A phenotypic analysis was performed on the purified PBMCs. The data were
acquired using a FACS LSR II instrument (BD Bioscience, San Diego, CA) or FACS
Aria instrument (BD Bioscience) and analyzed with FlowJo software (ver. 9.7.5; Tree
Star, Inc., San Carlos).

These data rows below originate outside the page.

(** What [hc_range_search] passes to the callback, on an index in the
    state that the calls keep. *)
Lemma hc_range_search_out idx lo hi :
  hc_inv idx ->
  let out := fst (hc_range_search idx lo hi emit_log []) in
  (forall k, In k (tree_keys (hot idx)) \/ In k (tree_keys (cold idx)) ->
             (lo <= k <= hi)%Z -> In k (map fst out)) /\
  (forall e, In e out ->
             (In e (tree_entries (hot idx)) \/
              In e (tree_entries (cold idx))) /\ (lo <= fst e <= hi)%Z).
Proof.
  intros (Ih & Ic & Ihr & Icr & _). cbv zeta.
  unfold hc_range_search.
  destruct (bt_range_search lo hi (@hc_range_cb_hot _) (hot idx) _ _)
    as [ctx1 s1] eqn:E1.
  destruct (bt_range_search lo hi (@hc_range_cb_cold _) (cold idx) ctx1 _)
    as [ctx2 s2] eqn:E2.
  cbn [fst].
  apply (f_equal fst) in E1, E2. cbn [fst] in E1, E2.
  unfold bt_range_search in E1, E2.
  rewrite bt_range_node_feed in E1, E2.
  rewrite hc_range_cb_cold_hot in E2.
  set (ctx0 := mkHCRangeCtx emit_log []
                 (repeat 0%Z (Z.to_nat (max_key idx + 1))) idx) in *.
  assert (H0 : seen_inv (max_key idx) ctx0).
  { unfold seen_inv, ctx0. cbn [user_cb user_arg seen ctx_idx].
    split; [reflexivity|]. split; [reflexivity|].
    split; [apply repeat_length|]. split; [constructor|].
    intros k Hk. split.
    - intros Hn. exfalso. apply Hn. apply nth_repeat.
    - intros []. }
  destruct (hc_range_cb_feed (range_out lo hi (root (hot idx))) H0)
    as (H1 & (l1 & A1 & B1) & C1).
  rewrite E1 in H1, A1, C1.
  destruct (hc_range_cb_feed (range_out lo hi (root (cold idx))) H1)
    as (H2 & (l2 & A2 & B2) & C2).
  rewrite E2 in H2, A2, C2.
  cbn [user_arg ctx0] in A1. cbn [app] in A1.
  destruct Ih as (_ & Wh & Sh). destruct Ic as (_ & Wc & Sc).
  split.
  - intros k Hk Hr. destruct Hk as [Hk|Hk].
    + apply in_map_iff in Hk. destruct Hk as (e & <- & He).
      rewrite A2, map_app. apply in_or_app. left.
      apply C1.
      * eapply range_out_complete; eauto.
      * apply Ihr, He.
    + apply in_map_iff in Hk. destruct Hk as (e & <- & He).
      apply C2.
      * eapply range_out_complete; eauto.
      * apply Icr, He.
  - intros e He. rewrite A2, A1 in He. apply in_app_or in He.
    destruct He as [He|He].
    + apply B1 in He. destruct (@range_out_sound lo hi _ _ Wh _ He). auto.
    + apply B2 in He. destruct (@range_out_sound lo hi _ _ Wc _ He). auto.
Qed.
(** [gen_agg_model] over contributors with one key set: every key of the
    first contributor gets the weighted mean of its column, and no other
    key is present. *)
Lemma gen_agg_model_weighted_mean (cs : list (StateDict (T:=T) * Z)) c0 :
  hd_error cs = Some c0 ->
  same_key_set cs ->
  exists d, gen_agg_model (map fst cs) (map snd cs) = ok d
    /\ (forall k, In k (Dict.keys (fst c0)) ->
          exists col m, column k cs = Some col
                        /\ weighted_mean col = Some m
                        /\ Dict.get k d = Some m)
    /\ (forall k, ~ In k (Dict.keys (fst c0)) -> Dict.get k d = None)
    /\ (NoDup (Dict.keys (fst c0)) -> Dict.keys d = Dict.keys (fst c0)).
Proof.
  intros Hhd Hsame. destruct cs as [|c r]; [discriminate|].
  simpl in Hhd. inversion Hhd; subst c0.
  assert (Hne : c :: r <> []) by discriminate.
  assert (Hcol : forall k, In k (Dict.keys (fst c)) ->
                   exists col, column k (c :: r) = Some col).
  { intros k Hk. apply column_defined. intros c' Hc'.
    apply (Hsame c c' eq_refl Hc'). exact Hk. }
  unfold gen_agg_model. cbn [map].
  destruct (agg_keys_spec (fst c :: map fst r) (snd c :: map snd r)
              (Dict.keys (fst c)) []) as (d & Hd & Hin & Hout).
  { intros k Hk. destruct (Hcol k Hk) as [col Hc].
    destruct (agg_params_column k _ _ Hne Hc) as (m & _ & Hm).
    exists m. exact Hm. }
  exists d. split; [exact Hd|]. split; [|split].
  - intros k Hk. destruct (Hcol k Hk) as [col Hc].
    destruct (agg_params_column k _ _ Hne Hc) as (m & Hw & Hm).
    destruct (Hin k Hk) as (v & Hv & Hg).
    exists col, m. cbn [map] in Hm. split; [exact Hc|]. split; [exact Hw|].
    congruence.
  - intros k Hk. now rewrite (Hout k Hk).
  - intros Hnd.
    apply agg_keys_keys in Hd; [exact Hd | exact Hnd | intros k _ []].
Qed.


End WeightedMeanFacts.

(** ** What [agg_model] changes and what it leaves alone *)

Ltac run_step :=
  unfold bind, lift, modify, self, ret, now, datetime_now; cbn.

Section ServerFacts.
Context {T : Type} `{TensorOps T}.
Variable W : World (T:=T).
Implicit Types (s : Server (T:=T)).

Lemma same_round_refl s : same_round s s.
Proof. unfold same_round. tauto. Qed.

Lemma same_round_trans s1 s2 s3 :
  same_round s1 s2 -> same_round s2 s3 -> same_round s1 s3.
Proof.
  unfold same_round. intros (a1 & a2 & a3 & a4 & a5 & a6 & a7)
    (b1 & b2 & b3 & b4 & b5 & b6 & b7).
  repeat split; congruence.
Qed.

Lemma roni_loop_frame indices sds szs wids stamp :
  forall run s,
    let s' := final_state (roni_loop W indices sds szs wids stamp run s) in
    same_round s s'
    /\ global_model s' = global_model s
    /\ clock_reads s' = clock_reads s.
Proof.
  induction indices as [|i rest IH]; intros run s; cbn.
  - split; [apply same_round_refl | split; reflexivity].
  - run_step.
    destruct (gen_agg_model (drop_index i sds) (drop_index i szs)) as [sub|e]; cbn.
    + destruct (roni_test W sub) as [perf|e]; cbn.
      * match goal with
        | |- context [roni_loop W rest sds szs wids stamp ?r ?s0] =>
            destruct (IH r s0) as (Hr & Hg & Hc)
        end.
        split; [|split]; [|exact Hg|exact Hc].
        eapply same_round_trans; [|exact Hr].
        unfold same_round; cbn; tauto.
      * split; [unfold same_round; cbn; tauto | split; reflexivity].
    + split; [apply same_round_refl | split; reflexivity].
Qed.

Lemma base_loop_frame indices sds szs trainer :
  forall s,
    let s' := final_state (base_loop W indices sds szs trainer s) in
    same_round s s'
    /\ roni_model s' = roni_model s
    /\ clock_reads s' = clock_reads s.
Proof.
  induction indices as [|i rest IH]; intros s; cbn.
  - split; [apply same_round_refl | split; reflexivity].
  - run_step.
    destruct (gen_agg_model_global W) as [gen|]; cbn;
      [|split; [apply same_round_refl | split; reflexivity]].
    destruct (gen (drop_index i sds) (drop_index i szs)) as [sub|e]; cbn;
      [|split; [apply same_round_refl | split; reflexivity]].
    destruct (trainer sub) as [perf|e]; cbn.
    + match goal with
      | |- context [base_loop W rest sds szs trainer ?s0] =>
          destruct (IH s0) as (Hr & Hg & Hc)
      end.
      split; [|split]; [|exact Hg|exact Hc].
      eapply same_round_trans; [|exact Hr].
      unfold same_round; cbn; tauto.
    + split; [unfold same_round; cbn; tauto | split; reflexivity].
Qed.

(** [FedAvgServerRoni]: past the threshold, either the aggregation is
    carried out, or an exception leaves the round and the global model as
    they were. *)
Lemma aggregate_roni_spec s :
  match aggregate_roni W s with
  | Return b s' => b = true /\ aggregated W s s'
  | Raise e s' =>
      same_round s s' /\ global_model s' = global_model s
      /\ (clock_reads s <= clock_reads s')%nat
  end.
Proof.
  unfold aggregate_roni. run_step.
  destruct (gather (worker_updates s) (last_global_model_update_timestamp s))
    as [[[sds szs] wids]|e] eqn:G; cbn;
    [|split; [apply same_round_refl | split; [reflexivity | lia]]].
  match goal with
  | |- context [roni_loop W ?ix sds szs wids ?st ?r ?s0] =>
      pose proof (roni_loop_frame ix sds szs wids st r s0) as HL;
      destruct (roni_loop W ix sds szs wids st r s0) as [run s1|e s1]
  end; cbn in HL; destruct HL as (Hr & Hg & Hc);
    destruct Hr as (r1 & r2 & r3 & r4 & r5 & r6 & r7); cbn in *;
    [|split; [unfold same_round; tauto | split; [exact Hg | lia]]].
  destruct (gen_agg_model sds szs) as [d|e] eqn:D; cbn;
    [|split; [unfold same_round; tauto | split; [exact Hg | lia]]].
  destruct (roni_test W d) as [perf|e]; cbn;
    [|split; [unfold same_round; cbn; tauto | split; [exact Hg | lia]]].
  split; [reflexivity|].
  exists sds, szs, wids. cbn. repeat split; try congruence.
  exists (clock_reads s1). repeat split; lia.
Qed.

For the sorting of primary ATL cells, cells were stained with
anti-CD3 (UCHT1, eBioscience, San Diego, CA), anti-CD4 (RPA-T4, eBioscience),
anti-CD5 (UCH-T2, Biolegend, San Diego, CA), anti-CD7 (CD7-6B7, Biolegend),
anti-CD25 (M-A251, BD Bioscience) and LIVE/DEAD Fixable Dead Cell Stain Kits
(Invitrogen). Cells were sorted with FACS Aria (BD Bioscience) and used for further
experiments (Supplementary Fig. S1).
Functional assay to evaluate the suppressive activity of ATL cells in vitro
The suppressive function of ATL cells was assayed using a modified protocol
(16). Briefly, CD4+CD25−CD45RA+ T cells from a healthy donor were used as
responder cells and stained with the Cell Trace Violet Cell Proliferation Kit (Molecular
Probes, Life Technologies, Carlsbad, CA) according to the manufacturer’s instructions.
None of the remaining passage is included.